(* ===== verification/Eeprom.v ===== *)
(** * EEPROM driver (src/software/application/eeprom.c)

    An M24C64 behind an AXI IIC core in dynamic mode, driven by polling.  The
    code is modelled on the bus history, the hardware is that of IicCore.
    Between transfers the hardware is settled; from there the driver
    implements the [Store] interface of Settings, which turns the theorems on
    the settings store into theorems on the hardware accesses. *)
From S2P Require Import Prelude Settings Bus IicCore.
Local Open Scope cword_scope.

(** ** The code *)
Section driver.
Context (dev : device).

Definition rd (r : Z) (t : trace) : Z * trace := Xil_In32 dev (IIC + r) t.
Definition wr (r v : Z) (t : trace) : trace := Xil_Out32 (IIC + r) v t.

(** [true] is a nonzero return value. *)
Fixpoint wait_loop (n : nat) (mask expected : Z) (t : trace) : bool * trace :=
  match n with
  | O => (true, t)
  | S n =>
      let '(v, t) := rd 0x104 t in
      if bool_decide (v .& mask = expected) then (false, t) else wait_loop n mask expected t
  end.
Definition wait_status (mask expected : Z) (t : trace) : bool * trace :=
  wait_loop (Z.to_nat 100000) mask expected t.

Definition start (address : Z) (t : trace) : bool * trace :=
  let '(busy, t) := wait_status 4 0 t in
  if busy then (true, t) else
  let t := wr 0x100 1 (wr 0x100 3 (wr 0x120 15 (wr 0x40 10 t))) in
  let '(v, t) := rd 0x20 t in
  let t := wr 0x20 v t in
  (false, wr 0x108 (address .& 255) (wr 0x108 (address >>. 8) (wr 0x108 0x1a0 t))).
Lemma read_script_ok a n :
  0 <= a < 65536 → (n <= 16)%nat →
  Forall addressed (read_script (a >>. 8) (a .& 255) []) ∧ Forall stopless (read_script (a >>. 8) (a .& 255) []) ∧
  script (read_script (a >>. 8) (a .& 255) []) ∧ script (read_script (a >>. 8) (a .& 255) [0x200 .| Z.of_nat n]).
Proof.
  intros Ha Hn. destruct (start_words_script a [] Ha ltac:(done)) as [[Had _] Hst]. cbn [app] in Had, Hst.
  assert (addressed 0x1a1 ∧ stopless 0x1a1) as [A1 A2] by (split; [by right|done]).
  assert (addressed (0x200 .| Z.of_nat n)) as A3 by (left; do 17 (destruct n as [|n]; [done|]); lia).
  assert (∀ P, Forall P [0x1a0; a >>. 8; a .& 255] → P 0x1a1 → Forall P (read_script (a >>. 8) (a .& 255) [])) as Hsnoc.
  { intros P HP H1. unfold read_script. cbn [app]. change [0x1a0; a >>. 8; a .& 255; 0x1a1] with ([0x1a0; a >>. 8; a .& 255] ++ [0x1a1]).
    apply Forall_app. split; [done|by apply Forall_singleton]. }
  pose proof (Hsnoc _ Had A1) as Had'. pose proof (Hsnoc _ Hst A2) as Hst'.
  split_and!; [done..| |].
  - by apply (script_snoc [0x1a0; a >>. 8; a .& 255] 0x1a1).
  - by apply (script_snoc [0x1a0; a >>. 8; a .& 255; 0x1a1] (0x200 .| Z.of_nat n)).
Qed.

Lemma fetches_fetching c0 a n i c : fetches c0 a n i c → fetching c0 a n i c.
Proof. intros [[? _]|(? & [? _] & _)]; [by left|right; split; [done|by left]]. Qed.

(** What the core takes in keeps it in order. *)
Lemma incoming_flags c a : smooth c a → tx c = [] → shifting c = None → in_order c → in_order (act_step c a).
Proof.
  intros Ha Ht Hs (He & Hl & Hn & Hc). destruct a as [|o|]; cbn [act_step].
  - unfold take_word. rewrite Ht. by destruct (_ || _ || _ || _).
  - rewrite Hs. destruct (receiving c) as [|k] eqn:Er; [unfold in_order; by rewrite Er|]. unfold receive_byte.
    case_bool_decide; [unfold in_order; by rewrite Er|].
    assert (nacked c = false) as Hnc by (destruct (nacked c); [by specialize (Hn eq_refl)|done]).
    destruct o; [..|done]; unfold in_order; cbn [enabled lost nacked cycle receiving]; rewrite Hnc; (split_and!; [done..| |done]);
      cbn [orb]; [by rewrite andb_false_r|]. rewrite andb_true_r. by intros ?%bool_decide_eq_true.
  - done.
Qed.

Lemma fetches_kept c0 a n i : readable c0 a n → kept (fetches c0 a n i).
Proof.
  intros Hrd c act Ha Hc. pose proof Hrd as (Hx & Hl & Ha0 & Hr & Hn).
  destruct Hc as [[Hin Hok]|(-> & Hs & Ht)].
  - left. pose proof Hin as (Ht & Hsh & _). split; [apply incoming_stable; [done|lia|done]|by apply incoming_flags].
  - destruct (address_bytes a ltac:(lia)) as (H1 & H2 & _). destruct (count_word n ltac:(lia)) as (_ & Hpl & En).
    destruct (read_script_ok a n ltac:(lia) ltac:(lia)) as (_ & _ & _ & Hsc).
    destruct (sending_act c0 _ c act Hsc Ha Hs) as [[Hs' Hpop]|(Hm & Hsh & w & rest & Et & E)].
    + right. split; [done|]. split; [done|]. destruct Hpop as [->|(Hsh & w & Et & Hask)]; [done|]. intros Et'.
      destruct Hs as [(_ & _ & _ & _ & _ & done & Ew & Ec) _], Hs' as [(_ & _ & _ & Hr0 & _) _].
      rewrite Hsh, Et, Et' in Ew. cbn [option_list app] in Ew. unfold read_script in Ew.
      apply (app_inj_tail [_; _; _; _]) in Ew as [<- <-].
      pose proof (delivered_select c0 (a >>. 8) (a .& 255) H1 H2) as Ed. unfold read_script in Ed. cbn [app] in Ed.
      rewrite Ed in Ec. injection Ec as Em _. specialize (Hask Em). lia.
    + left. rewrite E. split; [|done].
      destruct (fetching_stable c0 a n 0 Hrd c act) as [Hin|[_ Hw]]; [right; split; [done|left; apply Hs]|by rewrite <-E|].
      destruct Hs as [(_ & _ & _ & _ & _ & done & Ew & Ec) _]. rewrite Hsh, Et in Ew. cbn [option_list app] in Ew.
      destruct (asking_done c0 _ _ _ _ _ H1 H2 ltac:(by apply Forall_singleton) Ew) as [_ [= -> ->]]; [by rewrite <-Ec|].
      rewrite E, En in Hw. destruct Hw as [(_ & _ & _ & Hr0 & _)|(Hf & _)]; [simpl in Hr0; lia|done].
Qed.

Lemma read_begins_ok c0 a n t :
  readable c0 a n → sending c0 [0x1a0; a >>. 8; a .& 255] (at_core t) →
  fetches c0 a n 0 (at_core (wr 0x108 (0x200 .| Z.of_nat n) (wr 0x108 0x1a1 t))).
Proof.
  intros Hrd Hw. pose proof Hrd as (Hx & Hl & Ha & Hr & Hn). destruct (address_bytes a ltac:(lia)) as (H1 & H2 & _).
  destruct (count_word n ltac:(lia)) as (E & _). destruct (read_script_ok a n ltac:(lia) ltac:(lia)) as (Had & Hst & Hsc & _).
  assert (sending c0 (read_script (a >>. 8) (a .& 255) []) (at_core (wr 0x108 0x1a1 t))) as Hw1.
  { apply (sending_next _ c0 [0x1a0; a >>. 8; a .& 255]).
    - intros c act Hact Hc. destruct (sending_act c0 _ c act Hsc Hact Hc) as [[? _]|(Hm & Hsh & w & rest & Et & _)]; [done|].
      exfalso. destruct Hc as [(_ & _ & _ & _ & _ & done & Ew & Ec) _]. rewrite Hsh, Et in Ew. cbn [option_list app] in Ew.
      destruct (asking_done c0 _ _ _ _ _ H1 H2 ltac:(done) Ew) as [_ ?]; [by rewrite <-Ec|done].
    - done.
    - by destruct (start_words_script a [] ltac:(lia) ltac:(done)) as [_ ?].
    - pose proof (sending_room _ _ _ Hw) as Hroom. simpl in Hroom. lia.
    - done. }
  apply (sending_next _ c0 (read_script (a >>. 8) (a .& 255) [])); [by apply fetches_kept| |done| |done].
  - intros c Hc Ht. right. rewrite E in Hc. done.
  - eapply Nat.le_lt_trans; [by eapply sending_room|simpl; lia].
Qed.

(** While bytes are missing the core moves or holds some. *)
Lemma fetches_still c0 a n i c : readable c0 a n → (i < n)%nat → fetches c0 a n i c → ~ moving c → rx c ≠ [].
Proof.
  intros (_ & _ & _ & _ & Hn) Hi [[Hin (He & Hl & Hn0 & _)]|(-> & Hs & Ht)] Hm.
  - destruct Hin as (Et & Es & _ & _ & _ & Hrx). rewrite Hl in Hrx.
    intros Ex. rewrite Ex in Hrx. destruct Hrx as (_ & Hsum & _). simpl in Hsum.
    assert (nacked c = false) as Hnc by (destruct (nacked c); [specialize (Hn0 eq_refl); lia|done]).
    destruct Hm. unfold moving, failed. rewrite Hl, Hnc. split_and!; [done..| |rewrite Ex; simpl; lia].
    unfold outstanding. rewrite Et, Es. simpl. lia.
  - by destruct (sending_still _ _ _ Hs Hm).
Qed.

Lemma fetches_pending c0 a n i c : readable c0 a n → fetches c0 a n i c → (outstanding c < Z.to_nat 100000)%nat.
Proof.
  intros (_ & _ & _ & _ & Hn) [[Hin (_ & Hl & _)]|(_ & Hs & _)].
  - destruct Hin as (Et & Es & _ & _ & _ & Hrx). rewrite Hl in Hrx.
    destruct Hrx as (_ & Hsum & _). unfold outstanding. rewrite Et, Es.
    change (weight [] + length (option_list (@None Z)))%nat with 0%nat. lia.
  - pose proof (sending_pending _ _ _ Hs) as Hp.
    pose proof (weight_bound (read_script (a >>. 8) (a .& 255) [0x200 .| Z.of_nat n]) ltac:(simpl; lia)). lia.
Qed.

Lemma read_bytes_done c0 a n i j t :
  readable c0 a n → (i + j = n)%nat → fetches c0 a n i (at_core t) →
  ∃ l t', read_bytes dev j t = (Some l, t') ∧ fetches c0 a n n (at_core t').
Proof.
  intros Hrd. pose proof Hrd as (Hx0 & Hlen & Ha & Hr & Hn).
  revert i t. induction j as [|j IH]; intros i t Hij Hf; cbn [read_bytes].
  { replace i with n in Hf by lia. by exists [], t. }
  destruct (wait_satisfied (fetches c0 a n i) (λ c, rx c ≠ []) 0x40 0 t) as (t1 & -> & Hf1 & Hx).
  - by apply fetches_kept.
  - apply kept_stable, rx_stable.
  - intros t0 H0t Hm. apply (clear_masked _ 6); [lia|]. apply received_shown. by apply (fetches_still c0 a n i); [|lia|..].
  - intros t0 _ E%(masked_clear _ 6); [|lia]. by apply received_true.
  - done.
  - by eapply fetches_pending.
  - destruct (rx (at_core t1)) as [|b bs] eqn:Ex; [done|]. clear Hx.
    destruct Hf1 as [[Hin Hok]|(_ & [(_ & _ & _ & _ & Hrx & _) _] & _)]; [|congruence].
    destruct (incoming_pop _ _ _ _ _ b bs Hin Ex Hlen ltac:(lia)) as [Hpop _].
    destruct (rd dev 0x10c t1) as [v t2] eqn:E. cbn [rd Xil_In32] in E. injection E as Ev Et.
    destruct (IH (S i) t2) as (l & t3 & -> & Hf3); [lia| |by exists (u8 v :: l), t3].
    apply kept_at; [by apply fetches_kept|]. rewrite <-Et. cbn [before access]. rewrite bool_decide_true by done. by left.
Qed.

(** All bytes picked up: core and chip are calm. *)
Lemma fetches_calm c0 a n c : readable c0 a n → fetches c0 a n n c → calm c ∧ lost c = false.
Proof.
  intros Hrd Hf. pose proof (fetched_resting c0 a n c Hrd (fetches_fetching _ _ _ _ _ Hf)) as [Hs _].
  destruct Hrd as (_ & _ & _ & _ & Hn). destruct Hf as [[_ (_ & Hl & _ & Hcy)]|[? _]]; [|lia]. done.
Qed.

Lemma read_chunk_ok a n t :
  0 <= a → a + Z.of_nat n <= 8192 → (0 < n <= 16)%nat → calm_at t →
  ∃ l t', read_chunk dev a n t = (Some l, t') ∧ calm_at t'.
Proof.
  intros Ha Hr Hn Hc. unfold read_chunk. destruct (memory_ok t) as [Hlen _].
  destruct (start_begins _ a t ltac:(lia) (conj Hc eq_refl)) as (t1 & c0 & -> & Hm & Hx & Hw). rewrite <-Hm in Hlen.
  assert (readable c0 a n) as Hrd by done. apply (read_begins_ok c0 a n) in Hw; [|done]. revert Hw.
  generalize (wr 0x108 (0x200 .| Z.of_nat n) (wr 0x108 0x1a1 t1)). intros t2 Hf.
  destruct (read_bytes_done c0 a n 0 n t2 Hrd ltac:(lia) Hf) as (l & t3 & -> & Hf3).
  destruct (wait_satisfied (fetches c0 a n n) (λ _, True) 4 0 t3) as (t4 & -> & Hf4 & _).
  - by apply fetches_kept.
  - done.
  - intros t0 H0t _. apply (clear_masked _ 2); [lia|]. apply idle_shown. apply calm_still. by eapply fetches_calm.
  - done.
  - done.
  - by eapply fetches_pending.
  - pose proof (rd_kept _ 0x20 t4 ltac:(done) (fetches_kept c0 a n n Hrd) Hf4) as Hf5.
    destruct (fetches_calm c0 a n _ Hrd Hf4) as [_ Hl]. rewrite <-(lost_shown t4) in Hl.
    destruct (rd dev 0x20 t4) as [v t5] eqn:E. cbn [snd] in Hf5.
    assert (v = u32 (dev t4 (IIC + 0x20))) as -> by (by injection E).
    rewrite bool_decide_false by (intros Hn1; apply Hn1; by apply (clear_masked _ 0); [lia|]).
    exists l, t5. split; [done|]. by eapply fetches_calm.
Qed.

####

About this exercise: Copy out each line of the data above, exactly, if it lies between the line holding "(** ** The code *)" and the line holding "assert (∀ P, Forall", inclusive; copy no other line.

Worked solution:
(** ** The code *)
Section driver.
Context (dev : device).

Definition rd (r : Z) (t : trace) : Z * trace := Xil_In32 dev (IIC + r) t.
Definition wr (r v : Z) (t : trace) : trace := Xil_Out32 (IIC + r) v t.

(** [true] is a nonzero return value. *)
Fixpoint wait_loop (n : nat) (mask expected : Z) (t : trace) : bool * trace :=
  match n with
  | O => (true, t)
  | S n =>
      let '(v, t) := rd 0x104 t in
      if bool_decide (v .& mask = expected) then (false, t) else wait_loop n mask expected t
  end.
Definition wait_status (mask expected : Z) (t : trace) : bool * trace :=
  wait_loop (Z.to_nat 100000) mask expected t.

Definition start (address : Z) (t : trace) : bool * trace :=
  let '(busy, t) := wait_status 4 0 t in
  if busy then (true, t) else
  let t := wr 0x100 1 (wr 0x100 3 (wr 0x120 15 (wr 0x40 10 t))) in
  let '(v, t) := rd 0x20 t in
  let t := wr 0x20 v t in
  (false, wr 0x108 (address .& 255) (wr 0x108 (address >>. 8) (wr 0x108 0x1a0 t))).
Lemma read_script_ok a n :
  0 <= a < 65536 → (n <= 16)%nat →
  Forall addressed (read_script (a >>. 8) (a .& 255) []) ∧ Forall stopless (read_script (a >>. 8) (a .& 255) []) ∧
  script (read_script (a >>. 8) (a .& 255) []) ∧ script (read_script (a >>. 8) (a .& 255) [0x200 .| Z.of_nat n]).
Proof.
  intros Ha Hn. destruct (start_words_script a [] Ha ltac:(done)) as [[Had _] Hst]. cbn [app] in Had, Hst.
  assert (addressed 0x1a1 ∧ stopless 0x1a1) as [A1 A2] by (split; [by right|done]).
  assert (addressed (0x200 .| Z.of_nat n)) as A3 by (left; do 17 (destruct n as [|n]; [done|]); lia).
  assert (∀ P, Forall P [0x1a0; a >>. 8; a .& 255] → P 0x1a1 → Forall P (read_script (a >>. 8) (a .& 255) [])) as Hsnoc.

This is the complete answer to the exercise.